LIVRE Ils sont velus, ils sont tous là !
de Régis Sajou
Les Flingueurs
de Max Joubert
Par
Yves GAILLARD
Après Ciné-Légendes,
et Cinéfilms, l’éditeur Dreamland lance une nouvelle
collection : " CinéPulp ". La
collection se veut grand public, et s’oriente au vu des trois
titres déjà sortis vers une typologie d’archétypes
de la fiction populaire. Une maquette sobre, des prix abordables :
cette initiative éditoriale est la bienvenue dans le
champ d’une littérature française du cinéma
encore frileuse à l’étude de genre.

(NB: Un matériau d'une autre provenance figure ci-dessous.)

(* ===== verification/EmittedHeader.v ===== *)
(** The generated header as the compiler emits it: the text of [Emitter.header_text], read as C++,
    declares what [docs/protocol-compiler.md] promises, [GeneratedFrom]. *)
From S2P Require Import Prelude Types ByteReader ProtocolCompiler Emitter Itch50Schema ProtocolProofs SchemaPrinter GeneratedHeader Cpp.
From stdpp Require Import pretty.
From Stdlib Require Import Strings.Byte.
#[local] Open Scope list_scope.
#[local] Open Scope Z_scope.
Import ByteReader Protocolc Cpp.

(** * Text *)

Lemma bs_cons a s : bs (String a s) = Ascii.byte_of_ascii a :: bs s.
Proof. done. Qed.
Lemma bs_app s t : bs (s +:+ t) = bs s ++ bs t.
Proof.
  induction s as [|a s IH]; [done|]. change (String a s +:+ t) with (String a (s +:+ t)).
  rewrite !bs_cons, IH. done.
Qed.
Lemma bs_str l : bs (string_of l) = l.
Proof. apply String.list_byte_of_string_of_list_byte. Qed.
Create Rewrite HintDb text.
#[export] Hint Rewrite bs_app bs_str : text.

(** ** Numerals *)

Definition numeral (n : Z) : list byte := bs (to_string n).

Lemma digits_value_snoc ds c : digits_value (ds ++ [c]) = digits_value ds * 10 + (Z_of_byte c - 48).
Proof. unfold digits_value. by rewrite foldl_app. Qed.

Lemma pretty_char d : (d < 10)%N → Ascii.byte_of_ascii (pretty_N_char d) = digit_char (Z.of_N d).
Proof.
  intros Hd. assert (∃ k, (k < 10)%nat ∧ d = N.of_nat k) as (k & Hk & ->).
  { exists (N.to_nat d). lia. }
  do 10 (destruct k as [|k]; [vm_compute; reflexivity|]). lia.
Qed.

(** [ds] are the digits of [n], without leading zeros. *)
Record digits_of (n : Z) (ds : list byte) : Prop := {
  digits_all : Forall isdigit ds;
  digits_are : digits_value ds = n;
  digits_first : head ds ≠ Some Byte.x30
}.

Lemma digits_snoc n ds d :
  digits_of n ds → 0 ≤ d < 10 → 0 < n * 10 + d → digits_of (n * 10 + d) (ds ++ [digit_char d]).
Proof.
  intros [Hall Hv Hf] Hd Hpos. destruct (digit_value d Hd) as [Hdig Hval]. split.
  - apply Forall_app. split; [done|]. by constructor.
  - rewrite digits_value_snoc. lia.
  - destruct ds as [|c ds]; [|done]. cbn in Hv |- *. subst n. intros [= Hc]. rewrite Hc in Hval. cbn in Hval. lia.
Qed.
Lemma pretty_digits n s : ∃ ds, bs (pretty_N_go n s) = ds ++ bs s ∧ digits_of (Z.of_N n) ds.
Proof.
  revert s. induction (N.lt_wf_0 n) as [n _ IH]. intros s. destruct (decide (n = 0%N)) as [->|].
  { exists []. split; [done|]. split; [constructor|done..]. }
  rewrite pretty_N_go_step by lia. pose proof (N.mod_lt n 10 ltac:(done)). pose proof (N.div_mod n 10 ltac:(done)).
  destruct (IH (n `div` 10)%N ltac:(apply N.div_lt; lia) (String (pretty_N_char (n `mod` 10)) s)) as (ds & -> & Hds).
  exists (ds ++ [digit_char (Z.of_N (n `mod` 10))]). rewrite bs_cons, pretty_char, <-app_assoc by done. split; [done|].
  revert Hds. generalize dependent (n `mod` 10)%N. generalize (n `div` 10)%N. intros q r Hr Hn Hds.
  replace (Z.of_N n) with (Z.of_N q * 10 + Z.of_N r) by lia. apply digits_snoc; [done|lia|lia].
Qed.

(** [std::to_string] prints a decimal literal of its argument. *)
Lemma numeral_spec n :
  0 ≤ n < 2 ^ 63 → numeral n ≠ [] ∧ Forall isdigit (numeral n) ∧ is_number (numeral n) = true ∧ digits_value (numeral n) = n.
Proof.
  intros Hn. destruct (decide (n = 0)) as [->|]; [split_and!; [done|by constructor|done..]|].
  assert (∃ ds, numeral n = ds ∧ digits_of n ds) as (ds & -> & [Hall Hv Hf]).
  { destruct n as [|p|p]; [done| |lia]. destruct (pretty_digits (N.pos p) "") as (ds & Hds & Hd).
    rewrite app_nil_r in Hds. by exists ds. }
  destruct ds as [|c ds]; [cbn in Hv; lia|]. split_and!; [done..| |done].
  unfold is_number. assert (forallb isdigit (c :: ds) = true) as Hd.
  { apply forallb_forall. intros x Hx%list_elem_of_In. rewrite Forall_forall in Hall. by apply Is_true_true, Hall. }
  rewrite Hd. destruct ds; [by apply andb_true_iff in Hd as [-> _]|].
  rewrite bool_decide_false by (intros ->; done). apply Z.ltb_lt. lia.
Qed.

(** * Reading text piece by piece *)

Lemma run_lexer_app m a b m1 ts1 m2 ts2 :
  run m a = (m1, ts1) → run m1 b = (m2, ts2) → run m (a ++ b) = (m2, ts1 ++ ts2).
Proof.
  revert m ts1. induction a as [|c a IH]; intros m ts1; cbn [run app].
  { intros [= <- <-] ->. done. }
  destruct (step m c) as [m' ts]. destruct (run m' a) as [m'' ts'] eqn:Ha. intros [= -> <-] Hb.
  by rewrite (IH _ _ Ha Hb), app_assoc.
Qed.

Lemma span_split p input a b : span p input = (a, b) → input = a ++ b.
Proof.
  revert a b. induction input as [|c input IH]; intros a b; cbn [span]; [by intros [= <- <-]|].
  destruct (p c); [|by intros [= <- <-]]. destruct (span p input) as [a' b'] eqn:H. intros [= <- <-].
  by rewrite (IH _ _ eq_refl).
Qed.
Lemma run_word_chars w v : Forall word_char v → run (InWord w) v = (InWord (w ++ v), []).
Proof.
  intros Hv. revert w. induction Hv as [|c v Hc _ IH]; intros w; cbn [run]; [by rewrite app_nil_r|].
  cbn [step]. rewrite (Is_true_true_1 _ Hc), IH, <-app_assoc. done.
Qed.
(** A word starts at the first of its characters and ends before the next character. *)
Lemma run_word w : w ≠ [] → Forall word_char w → run Start w = (InWord w, []).
Proof.
  destruct w as [|c w]; [done|]. intros _ Hw. inversion Hw as [|? ? Hc Hw']; subst. cbn [run step]. unfold start.
  assert (isspace c = false) as ->.
  { apply Is_true_true in Hc. clear -Hc. by destruct c. }
  rewrite (Is_true_true_1 _ Hc), run_word_chars by done. done.
Qed.
Definition ends_word (c : byte) : bool :=
  negb (word_char c) && negb (bool_decide (c = quote)) && negb (bool_decide (c = apostrophe)).
Lemma run_end_word w text v c t m ts u :
  span word_char text = (v, c :: t) → ends_word c = true → run Start (c :: t) = (m, ts) →
  word_token (w ++ v) = u → run (InWord w) text = (m, u :: ts).
Proof.
  intros Hs Hc Hr <-. pose proof (span_prefix _ _ _ _ Hs) as Hv. apply span_split in Hs as ->.
  change (word_token (w ++ v) :: ts) with ([] ++ word_token (w ++ v) :: ts).
  eapply run_lexer_app; [by apply run_word_chars|]. unfold ends_word in Hc. apply andb_true_iff in Hc as [Hc Ha].
  apply andb_true_iff in Hc as [Hw Hq]. cbn [run step] in *. apply negb_true_iff in Hw. rewrite Hw.
  rewrite (decide_False (P := c = quote)), (decide_False (P := c = apostrophe)) by (intros ->; done).
  destruct (start c) as [m1 ts1]. destruct (run m1 t) as [m2 ts2]. by injection Hr as -> <-.
Qed.

Definition string_char (c : byte) : bool := printable_char c && negb (bool_decide (c = quote)).
Lemma run_string_chars s v : Forall string_char v → run (InString s) v = (InString (s ++ v), []).
Proof.
  intros Hv. revert s. induction Hv as [|c v Hc _ IH]; intros s; cbn [run]; [by rewrite app_nil_r|].
  apply Is_true_true in Hc. unfold string_char in Hc. apply andb_true_iff in Hc as [Hp Hq].
  cbn [step]. rewrite decide_False by (intros ->; done). rewrite Hp, IH, <-app_assoc. done.
Qed.
Lemma run_end_string s v t m ts :
  Forall string_char v → run Start t = (m, ts) →
  run (InString s) (v ++ quote :: t) = (m, StringLit (s ++ v) :: ts).
Proof.
  intros Hv Hr. change (StringLit (s ++ v) :: ts) with ([] ++ StringLit (s ++ v) :: ts).
  eapply run_lexer_app; [by apply run_string_chars|]. cbn [run step]. rewrite decide_True by done. by rewrite Hr.
Qed.
Definition char_ok (c : byte) : bool := printable_char c && negb (bool_decide (c = apostrophe)).
Lemma run_char c : char_ok c = true → run CharOpen [c] = (CharFull c, []).
Proof. intros Hc. cbn [run step]. unfold char_ok in Hc. by rewrite Hc. Qed.

(** * The declarations that are emitted *)

Definition bytes_member : list byte := bs "bytes_".
Definition reader_call (reader : string) (args : list Expr) : Expr :=
  Call (Name [bs "efe"; bs reader]) (Name [bytes_member] :: args).
Definition accessor (f : Field) : CType * Expr :=
  let off := Number (offset f) in
  let t := field_type f in
  if decide (t = bs "u8") then (UInt8, reader_call "read_u8" [off])
  else if decide (t = bs "u16_be") then (UInt16, reader_call "read_u16_be" [off])
  else if decide (t = bs "u32_be" ∨ t = bs "price4") then (UInt32, reader_call "read_u32_be" [off])
  else if decide (t = bs "u48_be") then (UInt64, reader_call "read_u48_be" [off])
  else if decide (t = bs "u64_be" ∨ t = bs "price8") then (UInt64, reader_call "read_u64_be" [off])
  else if decide (t = bs "char") then (Char, reader_call "read_char" [off])
  else (StringView, reader_call "read_ascii_view" [off; Number (width f)]).
Definition method_of (f : Field) : MemberDecl :=
  Method (accessor f).1 (field_name f) [Return (accessor f).2].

Les titres
proposés jusqu’ici intéressent par leur pertinence
en regard de l’attrait actuel qui environne le cinéma
de genre (ou bis, ou populaire, ou " B ",
au choix) aujourd’hui.
COLLECTION CINEPULP CHEZ DREAMLAND
" Le fond de cet ouvrage
est incontestable, documenté, parfois pertinent, mais
la forme reste irrévérencieuse, iconoclaste, hilarante.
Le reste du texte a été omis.